Twelve foreigners will line up in the United States court this morning to be examined by Judge John F. Philips as to their fitness to be admitted to citizenship. It will be the biggest class held in the federal court since the enactment of the new law. Classes this size formerly were put through the circuit or county courts in two shakes of a lamb's tail. Now it is all different, and getting naturalized is about as tough a proposition as a man has to go through. Getting married is nothing at all; getting divorced is, of course, little more, and going dead is no trouble whatever.

Getting naturalized used to be done by going with a ward heeler a few weeks before election day to a judge, and signing a paper there. That facility made the business big. Hanging in the office of United States District Clerk A. Utter are three sheets of paper with forty names on them. These represent every application for citizenship that has been filed here since February 13, not 1 per cent of the old colony days, when ward heelers got so much per head for "citizens" to vote the next month.

The forty men who are bulletined had all been in the country five years before they got their second papers, and they have all had their second papers two years, or nearly two years. Twelve of them will be ripe today, and so they will be marched up before a federal judge and quizzed. There will be no ward heeler doing the talking, and assuring the judge that "he's all right, judge; I've got his slip here," the slip being the man's name written in English, himself, most likely, unable to utter it, and the prospective citizen absolutely ignorant of the government of the United States.

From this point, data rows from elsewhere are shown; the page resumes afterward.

(** C10: names that start with a dot are never listed.  Whatever the
    storage holds, no entry [_files_in] returns has such a name, and so no
    piggybacked host folder, no source host name (for one host or for all)
    and no source state file listed has one; the writer creates its
    temporary status file under such a name, in the directory of the status
    file; hence in every state of the storage (the ones during a write
    included) the temporary file is not among the source state files
    listed. *)
Theorem hidden_names_are_never_listed now suffix source_hostname paths p h fs fs' :
  (∀ entries, res (_files_in p fs) = inr entries →
     ∀ e, e ∈ entries → startswith (name e) "." = false)
  ∧ (∀ folders, res (_get_piggybacked_host_folders fs) = inr folders →
       ∀ e, e ∈ folders → startswith (name e) "." = false)
  ∧ (∀ names, res (get_source_hostnames h fs) = inr names →
       ∀ n, n ∈ names → startswith n "." = false)
  ∧ (∀ files, res (_get_source_state_files fs) = inr files →
       ∀ e, e ∈ files → startswith (name e) "." = false)
  ∧ (∀ q, sys_mkstemp q
          ∈ trace (_store_status_file_of now suffix
                     (_get_source_status_file_path source_hostname) paths fs) →
          q = SourceState (tmp_status_name source_hostname suffix)
          ∧ parent q = parent (_get_source_status_file_path source_hostname)
          ∧ startswith (name q) "." = true)
  ∧ (∀ files, res (_get_source_state_files fs') = inr files →
       SourceState (tmp_status_name source_hostname suffix) ∉ files).
Proof.
  assert (Hfiles : ∀ q st entries, res (_files_in q st) = inr entries →
                     ∀ e, e ∈ entries → startswith (name e) "." = false).
  { intros q st entries Hres e He.
    destruct (_files_in_run q st) as (r & Hrun & Hvis).
    rewrite Hrun in Hres. cbn in Hres. subst r.
    rewrite (Hvis _ eq_refl) in He. by apply (visible_entries_not_hidden _ _ _ He). }
  split; [apply Hfiles|]. split; [apply Hfiles|]. split; [|split; [apply Hfiles|split]].
  - intros names Hres n Hn. destruct h as [h|].
    + rewrite get_source_hostnames_of_host in Hres. injection Hres as <-.
      apply list_elem_of_fmap in Hn as (e & -> & He).
      by apply (visible_entries_not_hidden _ _ _ He).
    + rewrite get_source_hostnames_of_all in Hres. injection Hres as <-.
      apply list_elem_of_In, in_concat in Hn as (l & Hl & Hn).
      apply list_elem_of_In in Hl, Hn.
      apply list_elem_of_fmap in Hl as (folder & -> & _).
      apply list_elem_of_fmap in Hn as (e & -> & He).
      by apply (visible_entries_not_hidden _ _ _ He).
  - intros q Hq.
    assert (q = SourceState (tmp_status_name source_hostname suffix)) as ->.
    { destruct (lookup_file fs (SourceState (tmp_status_name source_hostname suffix)))
        as [f|] eqn:Hfresh.
      - unfold _store_status_file_of in Hq.
        erewrite bind_inr in Hq by reflexivity.
        erewrite bind_inl in Hq.
        2:{ rewrite NamedTemporaryFile_run, Hfresh. reflexivity. }
        cbn in Hq. apply elem_of_cons in Hq as [Hq|Hq]; [done|].
        apply elem_of_cons in Hq as [Hq|Hq]; [by injection Hq|]. by apply elem_of_nil in Hq.
      - destruct (_store_status_file_of_run_any now suffix source_hostname paths fs
                    Hfresh) as (fs1 & Hrun & _).
        rewrite Hrun in Hq. cbn [trace] in Hq.
        rewrite !elem_of_app, !elem_of_cons, list_elem_of_fmap in Hq.
        destruct Hq as [[Hq|[Hq|[Hq|Hq]]]|[(x & Hq & _)|[Hq|Hq]]]; try done.
        + by injection Hq.
        + by apply elem_of_nil in Hq.
        + by apply elem_of_nil in Hq. }
    split; [done|]. split; [done|]. apply tmp_status_name_hidden.
  - intros files Hres Hmem.
    pose proof (Hfiles _ _ _ Hres _ Hmem) as Hvis. cbn [name] in Hvis.
    by rewrite tmp_status_name_hidden in Hvis.
Qed.

Lemma hidden_names_are_never_listed_witness :
  res (_get_source_state_files fs_during_write) = inr [SourceState "srv1"]
  ∧ SourceState (tmp_status_name "srv1" "abcd1234") ∉ [SourceState "srv1"].
Proof.
  split; [reflexivity|].
  apply (hidden_names_are_never_listed 0 "abcd1234" "srv1" [] PiggybackDir None
           fs_during_write fs_during_write).
  reflexivity.
Defined.

(** ** Removal of a piggybacked host folder *)

Lemma _remove_empty_folder_run h fs :
  _remove_empty_folder (HostFolder h) fs =
  match piggyback_tree fs !! h with
  | None => mkOutcome (inl (OSError ENOENT (HostFolder h))) fs [sys_rmdir (HostFolder h)]
  | Some d =>
      if bool_decide (d = ∅)
      then mkOutcome (inr tt) (set_piggyback_tree (delete h (piggyback_tree fs)) fs)
             [sys_rmdir (HostFolder h)]
      else mkOutcome (inr tt) fs [sys_rmdir (HostFolder h)]
  end.
Proof.
  unfold _remove_empty_folder, try_except, rmdir, syscall.
  destruct (piggyback_tree fs !! h) as [d|]; [|done].
  by destruct (bool_decide (d = ∅)).
Qed.

(** C9, on the code: the sweep reaches a folder of its list that is gone from
    the storage (it vanished after the folders were listed).  [rmdir] fails
    with [ENOENT], the handler lets through everything but [ENOTEMPTY], and
    the sweep ends with that error; a folder that is not empty is passed
    over. *)
Theorem vanished_folder_aborts_the_sweep :
  piggyback_tree fs_no_status !! "gone" = None
  ∧ res (_cleanup_old_piggybacked_files (seconds 500)
           [(HostFolder "gone", [], settings_max_cache_age)] fs_no_status)
    = inl (OSError ENOENT (HostFolder "gone"))
  ∧ res (_cleanup_old_piggybacked_files (seconds 500)
           [(HostFolder "host1", [], settings_max_cache_age)] fs_no_status)
    = inr tt.
Proof. repeat split; vm_compute; reflexivity. Qed.

(** ** Raw data accessor *)

Lemma get_piggyback_raw_data_entry_run file_info fs :
  get_piggyback_raw_data_entry file_info fs
  = mkOutcome (inr (raw_data_entry_of fs file_info)) fs [sys_read (file_path file_info)].
Proof.
  unfold get_piggyback_raw_data_entry, raw_data_entry_of, try_except, bind,
    load_bytes_from_file, syscall.
  destruct (lookup_file fs (file_path file_info)); done.
Qed.

Section Accessor.
Context `{Regex}.

(** C6: the accessor.  For an absent or empty host name it returns the
    empty sequence, makes no file system call and leaves the storage as it
    is.  Its loop over the evaluated file infos, on whatever the storage
    holds when the payloads are read, returns normally with one entry per
    file info, in order: the file info with the bytes of its file, or, when
    the read fails because the file is gone, the degraded entry (same source
    and path, not valid, status 0, the message that names the source and the
    error, no bytes); the entry at a position depends on no other file info.
    For a host name that is not empty, the accessor's result is that of the
    loop on the file infos the inspector evaluated. *)
Theorem accessor_isolates_read_failures now piggybacked_hostname time_settings
  evaluated fs fs_read :
  (not_hostname piggybacked_hostname = true →
   get_piggyback_raw_data now piggybacked_hostname time_settings fs = mkOutcome (inr []) fs [])
  ∧ list_comp evaluated get_piggyback_raw_data_entry fs_read
    = mkOutcome (inr (raw_data_entry_of fs_read <$> evaluated)) fs_read
        ((λ file_info, sys_read (file_path file_info)) <$> evaluated)
  ∧ length (raw_data_entry_of fs_read <$> evaluated) = length evaluated
  ∧ (∀ (i : nat) file_info, evaluated !! i = Some file_info →
       ∃ entry, (raw_data_entry_of fs_read <$> evaluated) !! i = Some entry
         ∧ (∀ f, lookup_file fs_read (file_path file_info) = Some f →
              entry = mkPiggybackRawDataInfo file_info (contents f))
         ∧ (lookup_file fs_read (file_path file_info) = None →
              source (info entry) = source file_info
              ∧ file_path (info entry) = file_path file_info
              ∧ valid (info entry) = false
              ∧ status (info entry) = 0
              ∧ message (info entry)
                = "Cannot read piggyback raw data from source '" +:+ source file_info
                  +:+ "': " +:+ str_exc (OSError ENOENT (file_path file_info))
              ∧ raw_data entry = []))
  ∧ (∀ h file_infos fs1 t1,
       piggybacked_hostname = Some h →
       not_hostname piggybacked_hostname = false →
       _get_piggyback_processed_file_infos now h time_settings fs
         = mkOutcome (inr file_infos) fs1 t1 →
       get_piggyback_raw_data now piggybacked_hostname time_settings fs
       = mkOutcome (inr (raw_data_entry_of fs1 <$> file_infos)) fs1
           (t1 ++ ((λ file_info, sys_read (file_path file_info)) <$> file_infos))).
Proof.
  assert (Hloop : ∀ l st,
            list_comp l get_piggyback_raw_data_entry st
            = mkOutcome (inr (raw_data_entry_of st <$> l)) st
                ((λ file_info, sys_read (file_path file_info)) <$> l)).
  { intros l st.
    rewrite (list_comp_pure l _ (raw_data_entry_of st)
               (λ file_info, [sys_read (file_path file_info)]))
      by (intros x _; apply get_piggyback_raw_data_entry_run).
    done. }
  split; [|split; [apply Hloop|split; [by rewrite length_fmap|split]]].
  - unfold get_piggyback_raw_data. destruct piggybacked_hostname as [h|]; [|done].
    by intros ->.
  - intros i file_info Hi. exists (raw_data_entry_of fs_read file_info).
    split; [by rewrite list_lookup_fmap, Hi|].
    unfold raw_data_entry_of. split.
    + by intros f ->.
    + by intros ->.
  - intros h file_infos fs1 t1 -> Hnot Hinfos.
    unfold get_piggyback_raw_data. rewrite Hnot.
    erewrite bind_inr by exact Hinfos.
    destruct file_infos as [|file_info rest].
    + unfold after, ret. simpl. by rewrite app_nil_r.
    + by rewrite Hloop.
Qed.

End Accessor.

(** ** Round trip *)

Lemma split_newline_line (l : list byte) rest :
  newline ∉ l →
  split_newline (l ++ newline :: rest) = l :: split_newline rest.
Proof.
  induction l as [|b l IH]; intros Hl; cbn [app split_newline].
  - by rewrite bool_decide_eq_true_2.
  - apply not_elem_of_cons in Hl as [Hb Hl].
    rewrite bool_decide_eq_false_2 by done. by rewrite IH.
Qed.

That type of foreigner is out of the running entirely now. He never will get to vote. In the federal court there is no night sitting, no colonizing, no running them through in blocks, and above all else no slips. Each man will have to toe the mark and tell something about the constitution, the rights of the franchise, the form of government, the course of a document, from the draft to the signed law, and most likely may have to compare the government of the United Stats with that of the land he is forsaking.

The new law does not limit immigration. The same lot of undesirables can still get into the country, but they may not vote till they know English, have established a reputation, and are up on the bill of rights and other fundamental principles of the government.